Saved data entries:
◇ ◇ ◇ ◇ ◇
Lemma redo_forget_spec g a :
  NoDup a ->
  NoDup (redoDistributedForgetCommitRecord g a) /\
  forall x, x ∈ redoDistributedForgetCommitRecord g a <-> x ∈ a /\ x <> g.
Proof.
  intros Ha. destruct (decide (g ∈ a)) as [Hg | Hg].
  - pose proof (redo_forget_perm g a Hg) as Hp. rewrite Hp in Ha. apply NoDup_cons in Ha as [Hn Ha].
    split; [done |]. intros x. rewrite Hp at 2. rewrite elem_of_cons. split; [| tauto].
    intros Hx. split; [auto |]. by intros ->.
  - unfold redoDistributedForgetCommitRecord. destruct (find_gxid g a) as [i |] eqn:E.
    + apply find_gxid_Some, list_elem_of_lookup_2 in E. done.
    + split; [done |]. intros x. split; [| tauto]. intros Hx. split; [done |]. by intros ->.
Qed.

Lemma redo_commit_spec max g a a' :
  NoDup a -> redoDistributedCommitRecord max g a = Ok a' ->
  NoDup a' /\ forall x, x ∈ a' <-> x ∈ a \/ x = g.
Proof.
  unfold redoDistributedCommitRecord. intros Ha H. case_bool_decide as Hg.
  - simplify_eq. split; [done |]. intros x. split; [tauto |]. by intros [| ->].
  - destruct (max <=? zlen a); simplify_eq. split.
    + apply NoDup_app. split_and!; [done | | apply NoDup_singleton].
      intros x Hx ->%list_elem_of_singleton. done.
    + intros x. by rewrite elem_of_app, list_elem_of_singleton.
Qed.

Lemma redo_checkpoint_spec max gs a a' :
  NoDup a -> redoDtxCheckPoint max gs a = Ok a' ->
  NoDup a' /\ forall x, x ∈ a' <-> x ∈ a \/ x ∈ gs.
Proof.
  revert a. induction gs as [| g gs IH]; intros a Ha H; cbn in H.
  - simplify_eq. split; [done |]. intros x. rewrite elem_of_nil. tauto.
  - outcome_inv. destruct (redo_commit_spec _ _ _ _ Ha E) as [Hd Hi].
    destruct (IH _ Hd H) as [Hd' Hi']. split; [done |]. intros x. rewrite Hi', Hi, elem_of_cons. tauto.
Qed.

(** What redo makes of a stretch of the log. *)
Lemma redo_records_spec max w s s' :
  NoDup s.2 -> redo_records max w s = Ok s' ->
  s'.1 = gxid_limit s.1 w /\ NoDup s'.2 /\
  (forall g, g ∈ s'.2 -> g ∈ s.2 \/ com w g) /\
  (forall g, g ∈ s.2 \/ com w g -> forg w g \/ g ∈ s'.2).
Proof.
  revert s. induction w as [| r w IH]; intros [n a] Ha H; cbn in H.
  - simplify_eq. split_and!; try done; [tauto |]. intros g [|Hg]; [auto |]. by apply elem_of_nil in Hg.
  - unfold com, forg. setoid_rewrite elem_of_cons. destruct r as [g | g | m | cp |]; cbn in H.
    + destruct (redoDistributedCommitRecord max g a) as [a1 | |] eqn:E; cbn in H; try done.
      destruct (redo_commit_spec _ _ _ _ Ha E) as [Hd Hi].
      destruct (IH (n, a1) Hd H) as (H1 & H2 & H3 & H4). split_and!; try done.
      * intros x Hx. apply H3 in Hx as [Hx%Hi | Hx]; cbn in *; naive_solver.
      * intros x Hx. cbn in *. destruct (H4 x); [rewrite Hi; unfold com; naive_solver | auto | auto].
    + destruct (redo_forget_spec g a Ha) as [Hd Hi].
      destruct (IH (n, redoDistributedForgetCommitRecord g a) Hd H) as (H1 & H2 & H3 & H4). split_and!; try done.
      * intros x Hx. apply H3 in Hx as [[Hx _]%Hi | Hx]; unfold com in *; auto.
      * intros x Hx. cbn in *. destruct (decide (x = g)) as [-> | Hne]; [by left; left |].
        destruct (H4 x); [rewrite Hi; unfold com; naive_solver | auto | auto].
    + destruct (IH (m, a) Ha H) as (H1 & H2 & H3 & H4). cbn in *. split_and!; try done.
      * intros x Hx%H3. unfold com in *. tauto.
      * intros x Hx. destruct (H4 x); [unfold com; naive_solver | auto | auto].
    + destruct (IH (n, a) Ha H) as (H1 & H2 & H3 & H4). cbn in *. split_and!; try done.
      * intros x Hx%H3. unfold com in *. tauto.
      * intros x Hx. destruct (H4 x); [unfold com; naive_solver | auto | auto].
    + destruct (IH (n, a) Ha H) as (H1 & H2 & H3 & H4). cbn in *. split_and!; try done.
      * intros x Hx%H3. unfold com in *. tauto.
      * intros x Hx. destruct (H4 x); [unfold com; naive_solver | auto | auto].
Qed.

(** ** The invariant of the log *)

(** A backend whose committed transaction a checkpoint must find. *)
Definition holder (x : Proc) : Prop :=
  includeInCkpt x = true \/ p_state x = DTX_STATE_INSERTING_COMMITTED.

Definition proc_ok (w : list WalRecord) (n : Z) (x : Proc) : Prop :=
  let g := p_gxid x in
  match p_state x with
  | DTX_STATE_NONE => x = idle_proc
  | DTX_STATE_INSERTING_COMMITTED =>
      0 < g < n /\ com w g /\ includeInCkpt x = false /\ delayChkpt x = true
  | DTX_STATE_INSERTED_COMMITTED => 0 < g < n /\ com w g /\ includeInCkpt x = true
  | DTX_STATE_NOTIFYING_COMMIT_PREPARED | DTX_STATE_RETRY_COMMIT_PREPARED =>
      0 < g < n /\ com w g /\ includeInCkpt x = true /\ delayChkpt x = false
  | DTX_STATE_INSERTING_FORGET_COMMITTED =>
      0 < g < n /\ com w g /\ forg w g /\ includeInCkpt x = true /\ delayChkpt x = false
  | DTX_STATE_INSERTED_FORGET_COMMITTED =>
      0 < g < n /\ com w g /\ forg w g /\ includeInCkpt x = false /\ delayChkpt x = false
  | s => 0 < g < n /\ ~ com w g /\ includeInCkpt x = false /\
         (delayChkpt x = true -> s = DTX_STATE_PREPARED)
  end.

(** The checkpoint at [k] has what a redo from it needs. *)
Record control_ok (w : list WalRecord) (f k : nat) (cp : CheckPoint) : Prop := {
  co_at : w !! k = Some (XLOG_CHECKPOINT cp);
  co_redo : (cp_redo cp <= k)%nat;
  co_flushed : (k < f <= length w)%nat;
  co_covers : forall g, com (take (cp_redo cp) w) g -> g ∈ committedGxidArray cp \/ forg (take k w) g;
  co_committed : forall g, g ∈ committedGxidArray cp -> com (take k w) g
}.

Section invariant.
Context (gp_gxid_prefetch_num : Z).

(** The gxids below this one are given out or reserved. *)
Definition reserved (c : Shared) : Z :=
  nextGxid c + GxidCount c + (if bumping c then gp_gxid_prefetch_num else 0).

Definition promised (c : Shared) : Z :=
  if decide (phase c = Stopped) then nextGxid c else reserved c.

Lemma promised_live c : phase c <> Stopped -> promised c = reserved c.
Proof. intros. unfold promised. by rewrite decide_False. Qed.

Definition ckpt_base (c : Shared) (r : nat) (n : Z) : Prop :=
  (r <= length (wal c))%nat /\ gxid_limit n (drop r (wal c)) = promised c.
◇ ◇ ◇ ◇ ◇
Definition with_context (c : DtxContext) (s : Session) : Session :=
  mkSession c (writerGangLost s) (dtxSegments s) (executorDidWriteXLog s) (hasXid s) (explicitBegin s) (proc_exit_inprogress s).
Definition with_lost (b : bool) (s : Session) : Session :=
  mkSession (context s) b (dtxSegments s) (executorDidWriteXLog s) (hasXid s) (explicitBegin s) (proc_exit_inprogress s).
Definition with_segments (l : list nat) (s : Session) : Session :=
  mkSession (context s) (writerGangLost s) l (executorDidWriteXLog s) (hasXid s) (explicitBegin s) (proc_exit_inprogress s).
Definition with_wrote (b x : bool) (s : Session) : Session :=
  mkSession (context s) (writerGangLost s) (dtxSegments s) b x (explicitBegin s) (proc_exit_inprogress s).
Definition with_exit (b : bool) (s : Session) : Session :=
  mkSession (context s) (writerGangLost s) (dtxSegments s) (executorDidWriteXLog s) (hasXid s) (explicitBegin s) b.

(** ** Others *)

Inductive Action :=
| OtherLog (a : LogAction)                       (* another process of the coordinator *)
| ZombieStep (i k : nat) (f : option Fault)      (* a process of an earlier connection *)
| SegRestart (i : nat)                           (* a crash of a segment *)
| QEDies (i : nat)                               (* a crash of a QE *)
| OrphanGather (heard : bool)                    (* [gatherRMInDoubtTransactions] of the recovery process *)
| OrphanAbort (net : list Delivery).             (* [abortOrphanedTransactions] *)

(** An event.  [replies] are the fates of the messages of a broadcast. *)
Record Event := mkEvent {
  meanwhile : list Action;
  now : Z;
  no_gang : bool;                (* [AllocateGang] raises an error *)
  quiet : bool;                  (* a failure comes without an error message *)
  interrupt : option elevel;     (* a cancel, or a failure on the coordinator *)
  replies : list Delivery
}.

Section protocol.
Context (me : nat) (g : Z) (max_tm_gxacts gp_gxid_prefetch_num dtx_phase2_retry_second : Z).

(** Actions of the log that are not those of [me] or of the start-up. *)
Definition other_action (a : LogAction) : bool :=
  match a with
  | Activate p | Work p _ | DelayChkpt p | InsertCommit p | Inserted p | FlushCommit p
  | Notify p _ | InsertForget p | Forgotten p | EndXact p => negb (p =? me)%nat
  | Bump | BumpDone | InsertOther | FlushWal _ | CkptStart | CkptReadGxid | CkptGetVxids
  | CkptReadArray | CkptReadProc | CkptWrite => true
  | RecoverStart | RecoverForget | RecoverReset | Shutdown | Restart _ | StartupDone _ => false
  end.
◇ ◇ ◇ ◇ ◇
Work order => Begin at the line above that has "in *; naive_solver." and stop after the line that has "destruct (IH (n, redoDistributedForgetCommitRecord", copying each line exactly and adding nothing else.

Solved problem =>
      * intros x Hx. apply H3 in Hx as [Hx%Hi | Hx]; cbn in *; naive_solver.
      * intros x Hx. cbn in *. destruct (H4 x); [rewrite Hi; unfold com; naive_solver | auto | auto].
    + destruct (redo_forget_spec g a Ha) as [Hd Hi].
      destruct (IH (n, redoDistributedForgetCommitRecord g a) Hd H) as (H1 & H2 & H3 & H4). split_and!; try done.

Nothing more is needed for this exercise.